Jury: Pulled teeth worth $2 million

2009 03 12 09 39 33 608 Gavel 70

A South Carolina woman was awarded $2 million in damages last week after a jury found that a dental clinic in Florence County had mistakenly removed all of her upper teeth.

Following a trial earlier this month, the defendants -- Robert Scott, D.D.S., and Sexton Dental Clinic -- were ordered to pay Elizabeth Smith $500,000 in actual damages and $1.5 million in punitive damages.

But lawyers for the clinic this week filed a motion for a new trial, according to Ruan Westraad, president and CEO of Sexton Dental Clinic, which was founded in 1923 and has six full-time dentists and 75 support staff at its Florence location.

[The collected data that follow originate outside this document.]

(** Two states with the same job and the same files: they differ at most
    in what has been observed. *)
Definition same_job (st st' : state) : Prop :=
  st_sum st = st_sum st' /\ st_fs st = st_fs st'.

(** * Properties *)

(** ** Helper lemmas on the operating-system model *)

Lemma write_at_end (data bytes : list Byte.byte) :
  write_at data (length data) bytes = data ++ bytes.
Proof.
  unfold write_at.
  rewrite firstn_all, Nat.sub_diag, drop_ge by (rewrite ?length_app; lia).
  simpl. by rewrite app_nil_r.
Qed.

Lemma io_Copy_append (fs : filesystem) (dst src : File) :
  fclosed dst = false -> fclosed src = false ->
  fpos dst = length (file_content fs dst) ->
  io_Copy fs dst (Seek0 src) =
    (<[fname dst := file_content fs dst ++ file_content fs src]> fs,
     mkFile (fname dst) (length (file_content fs dst) + length (file_content fs src))%nat false,
     mkFile (fname src) (length (file_content fs src)) false,
     Z.of_nat (length (file_content fs src)), None).
Proof.
  intros Hd Hs Hp. destruct dst as [dn dp dc], src as [sn sp sc].
  simpl in *. subst. unfold io_Copy, Seek0, file_content in *. simpl.
  simpl in Hp. subst dp. rewrite drop_0, write_at_end. reflexivity.
Qed.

The judge's decision on the motion is expected September 8, Westraad told DrBicuspid.com.

Changes in treatment plan

“The issue was whether the recommended treatment plan was appropriate for the client.”
— Robert Ransom, attorney

Smith went to the Sexton Dental Clinic in May 2006 seeking treatment for a cracked upper front tooth, according to a complaint filed in August 2007 by her lawyer, Robert Ransom. The defendants allegedly recommended extracting three of her upper teeth, plus the fabrication of a partial upper denture. Smith authorized the extractions and the denture, but Dr. Scott ended up pulling all 16 of her upper teeth, according to the complaint.

"My client first met and spoke with and was evaluated by Dr. Robert Jamison [also named in the lawsuit but exonerated by the jury], who recommended a particular treatment plan, and she agreed," Ransom told DrBicuspid.com. "Dr. Scott then came into the treatment room and, without speaking to her, pulled all 16 teeth."

The defendants "thereafter fabricated entries in the Plaintiff's dental chart in a conscious effort to fraudulently cover up, hide, and defend their wrongful conduct in removing all 16 of the Plaintiff's upper teeth," the complaint states.

"The issue was whether the recommended treatment plan was appropriate for the client," Ransom said. "His [Jamison's] treatment plan was not to pull all 16 teeth. But when we got hold of her chart and had it reviewed by a records examiner, we were told that some of the items were suspicious. There was a variety of information recorded that was hopelessly inconsistent."

For instance, he said, one part indicated that when she first came into the clinic, she was already missing six or seven teeth. Another part of the chart, where the doctor was to record the treatment that had been done, said that 10 teeth had been removed, not 16, according to Ransom.

Implied consent

Westraad offered a different explanation of what took place. When Smith first came into the clinic, she was examined by Dr. Jamison, who recommended that she have all her upper teeth removed because of extensive decay, Westraad said. When Smith indicated that such a procedure was not affordable for her, Westraad said, Dr. Jamison came up with a "best-case scenario": to extract 10 teeth and leave six in order to secure a partial. Dr. Jamison also noted in her chart that she had periodontal disease and possible caries in the remaining teeth.

But when Dr. Scott subsequently examined Smith, he determined that the remaining teeth would not sustain the partial for very long, and he, too, recommended that all the upper teeth come out, Westraad said. Dr. Scott then told Smith, "Today, we're going to extract all your upper teeth," according to Westraad, and when she did not turn him down, he went ahead with the surgery under local anesthesia.

Smith is still without any upper teeth or dentures, according to Ransom. During the trial, expert witnesses estimated it will cost $80,000 to fit her with implants, he said.

But Westraad said that Smith had been fitted for full uppers during a return visit to the clinic the day after the initial surgery, and that she actually wore the dentures during her depositions prior to the trial. In addition, Westraad emphasized that on subsequent visits to the clinic she never complained about any of the work performed there, including the extractions. He also noted that Smith paid to have 10 teeth removed prior to any of the work being done.

"Let's apply some common sense here," Westraad said. "If you believe that they pulled 13 of your teeth by mistake, who wouldn't go back to the place of business and not file a complaint?"

Dr. Scott has not been suspended and is still practicing at the Sexton Dental Clinic, according to Westraad. Ransom said there are no plans at this time to file a formal complaint with the state dental board.